Aram Gazarian, France

Head department , associated professor
hand and upper limb surgery
Hôpital Édouard Herriot

Abstract

Report of a case of double arm transplantation including left shoulder reconstruction

Aram Gazarian Dr4, Kanitakis Jean Dr2, Marion Charvin Dr1, Laure Huchon Dr1, Gilles Rode Pr1, Patrick Feugier5, Lionel Badet3, Christian Seulin6, Eleonore Daux6, Palmina Petruzzo3, Emmanuel Morelon6.

1Service de médecine physique et réadaptation, Hospices Civils de Lyon, Saint Genis Laval, France; 2Department of Dermatology, Hopital Edouard Herriot, Hospices Civils de Lyon, Lyon, France; 3Department of Transplantation Surgery, Hopital Edouard Herriot, Hospices Civils de Lyon, Lyon, France; 4Service de chirurgie orthopédique du membre supérieur, Hopital Edouard Herriot, Hospices Civils de Lyon, Lyon, France; 5Vascular surgery, CHLS, Hospices Civils de Lyon, Pierre Benite, France; 6Department of Transplantation, nephrology and Clinical immunology, Hopital Edouard Herriot, Hospices Civils de Lyon, Lyon, France

Introduction: Although arm transplantation was proposed as a therapeutic option in arm amputees, only 14 cases were reported.

Objectives: A double arm transplantation including reconstruction of the left shoulder was performed on January 13, 2021 in Lyon (France). We report the results one year after the transplantation.

Materials and Methods: The recipient was a 48-years old patient with bilateral amputation at proximal arm level after electric shock in January 1998, who underwent liver transplantation in 2002. He received the grafts from a deceased 35-year old male donor. In the recipient on the right side donor humerus was fixed on the remaining 9 cm-long proximal stump, which was reinforced with the donor fibula in an intra-medullary fashion. On the left side the whole donor humerus including the humeral head was transplanted, with reconstruction of the gleno-humeral joint capsule by performing a suspension ligamentoplasty.  On the right side the anastomoses were performed between donor and recipient axillary arteries and veins; on the left side the arterial anastomoses were performed between donor and recipient subclavian arteries and the venous anastomosis between donor subclavian vein and recipient jugular vein; Nervous repair was at the proximal nerve level on the right side and at level of the brachial plexus trunks on the left side. Both deltoid muscles were transplanted: on the right side it was used to assure skin vascularization; on the left side the recipient deltoid muscle was reinserted and the donor one was reported posteriorly with its innervation. Cold ischemia time was 101 minutes on the right side and 133 minutes on the left side. Continuous hemodialysis was performed during the surgical procedure to reduce reperfusion-induced ischemic disorders after revascularization. The immunosuppressive protocol included antithymocyte globulins and tacrolimus, steroids and mycophenolate mofetil. An intensive rehabilitation program was initiated since the first post-operative day.

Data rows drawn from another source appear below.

Lemma wal_entry_encodes e : wal_entry_ok e -> entry_encodes e.
Proof.
  destruct e as [ks k v r|ks ix|ks k|size|ks f t|c ul body]; intros Hok;
    [by apply record_encodes| | | |by apply drop_cells_encodes|by apply compressed_encodes].
  - exists (WAL_ENTRY_INDEX :: ks :: ix). split; [done|]. split; [done|].
    unfold wal_entry_from_bytes. by rewrite !get_u8_cons.
  - exists (WAL_ENTRY_REMOVE :: ks :: k). split; [done|]. split; [done|].
    unfold wal_entry_from_bytes. by rewrite !get_u8_cons.
  - exists (WAL_ENTRY_BATCH_START :: be_bytes 4 size). split; [done|].
    split; [cbn [length]; by rewrite length_be_bytes|].
    unfold wal_entry_from_bytes. rewrite get_u8_cons. cbn [mbind outcome_bind].
    unfold get_u32. rewrite <- (app_nil_r (be_bytes 4 size)), (get_be_app 4) by done. done.
Qed.

(** One entry of a batch body: length and bytes. *)
Definition batch_entry_ok (e : WalEntry) : Prop :=
  wal_entry_ok e /\ Z.of_nat (wal_entry_len e) <= u32_max.

(** The first record whose key matches. *)
Fixpoint record_by (entries : list WalEntry) (ks : KeySpace) (matches : list Z -> outcome bool) : outcome (option (list Z * list Z)) :=
  match entries with
  | [] => Ok None
  | WalRecord ks' key v _ :: rest =>
      found ← (if ks' =? ks then matches key else Ok false);
      if found : bool then Ok (Some (key, v)) else record_by rest ks matches
  | _ :: rest => record_by rest ks matches
  end.

(** The value of the first record of [key]. *)
Fixpoint record_value (entries : list WalEntry) (ks : KeySpace) (key : list Z) : option (list Z) :=
  match entries with
  | [] => None
  | WalRecord ks' key' v _ :: rest =>
      if (ks' =? ks) && keqb key' key then Some v else record_value rest ks key
  | _ :: rest => record_value rest ks key
  end.

(** Reading one entry of the body at its offset. *)
Lemma inner_entry_read (pre enc post : list Z) :
  Z.of_nat (length enc) <= u32_max ->
  slice_from (pre ++ (be_bytes 4 (Z.of_nat (length enc)) ++ enc) ++ post) (length pre) =
    Ok (be_bytes 4 (Z.of_nat (length enc)) ++ enc ++ post) /\
  get_u32 (be_bytes 4 (Z.of_nat (length enc)) ++ enc ++ post) = Ok (Z.of_nat (length enc), enc ++ post) /\
  slice (pre ++ (be_bytes 4 (Z.of_nat (length enc)) ++ enc) ++ post) (length pre + 4)
    (length pre + 4 + length enc) = Ok enc.
Proof.
  intros Hl. split_and!.
  - apply (slice_from_mid _ pre); [by rewrite <- !app_assoc|done].
  - unfold get_u32. apply (get_be_app 4). unfold u32_max in Hl. cbn. lia.
  - eapply (slice_mid _ (pre ++ be_bytes 4 (Z.of_nat (length enc))) enc post);
      rewrite ?length_app, ?length_be_bytes; [by rewrite <- !app_assoc|done|done].
Qed.

Lemma encode_entries_ok entries :
  Forall batch_entry_ok entries ->
  exists img, (forall buf, encode_entries entries buf = Ok (buf ++ img)) /\
    forall pre post,
      inner_entries (length entries) (pre ++ img ++ post) (length pre) = Ok entries /\
      forall ks matches, find_inner (length entries) (pre ++ img ++ post) (length pre) ks matches = record_by entries ks matches.
Proof.
  induction 1 as [|e entries [He Hlen] _ (img & Henc & Hread)].
  - exists []. split; [intros buf; by rewrite app_nil_r|]. intros pre post. done.
  - destruct (wal_entry_encodes e He) as (enc & Hw & Hl & Hr). rewrite <- Hl in Hlen.
    exists ((be_bytes 4 (Z.of_nat (length enc)) ++ enc) ++ img). split.
    { intros buf. cbn [encode_entries]. rewrite <- Hl. rewrite wrap32_small by (unfold is_u32, u32_max in *; lia).
      rewrite Hw. cbn [mbind outcome_bind]. rewrite Henc. by rewrite <- !app_assoc. }
    intros pre post. rewrite <- app_assoc. destruct (inner_entry_read pre enc (img ++ post) Hlen) as (H1 & H2 & H3).
    specialize (Hread (pre ++ be_bytes 4 (Z.of_nat (length enc)) ++ enc) post) as [Hin Hfind].
    rewrite <- app_assoc in Hin. rewrite !length_app, length_be_bytes in Hin.
    replace (length pre + (4 + length enc))%nat with (length pre + 4 + length enc)%nat in Hin by lia.
    cbn [length inner_entries find_inner]. rewrite H1. cbn [mbind outcome_bind]. rewrite H2. cbn [mbind outcome_bind].
    rewrite Nat2Z.id, H3. cbn [mbind outcome_bind]. rewrite Hr. cbn [mbind outcome_bind]. split; [by rewrite Hin|].
    intros ks matches. specialize (Hfind ks matches). rewrite <- app_assoc in Hfind.
    rewrite !length_app, length_be_bytes in Hfind.
    replace (length pre + (4 + length enc))%nat with (length pre + 4 + length enc)%nat in Hfind by lia.
    destruct e as [ks' key' v r| | | | |]; cbn [record_by]; by rewrite ?Hfind.
Qed.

Results: In the first post-operative period partial thrombosis of the venous bypass occurred and an anticoagulant treatment was started with consequent hematoma in the left pectoralis, which was successfully treated with percutaneous drainage.
A specific antibiotic therapy was given against Propionibacterium acnes, evidenced in the biopsies performed on the recipient’s bones during the transplantation.
Twenty days after transplantation the patient developed a Banff grade 2 acute rejection episode on both arms, which disappeared after IV steroids and clobetasol and tacrolimus creams. The patient suffered neuropathic pain at level of the grafted upper extremities.
Twelve months after the procedure, the patient is well and very satisfied. His ability in daily life activities is already equivalent to that with the prostheses.

Conclusions: This case seems to confirm that bilateral arm transplantation represents a treatment option in bilateral amputees.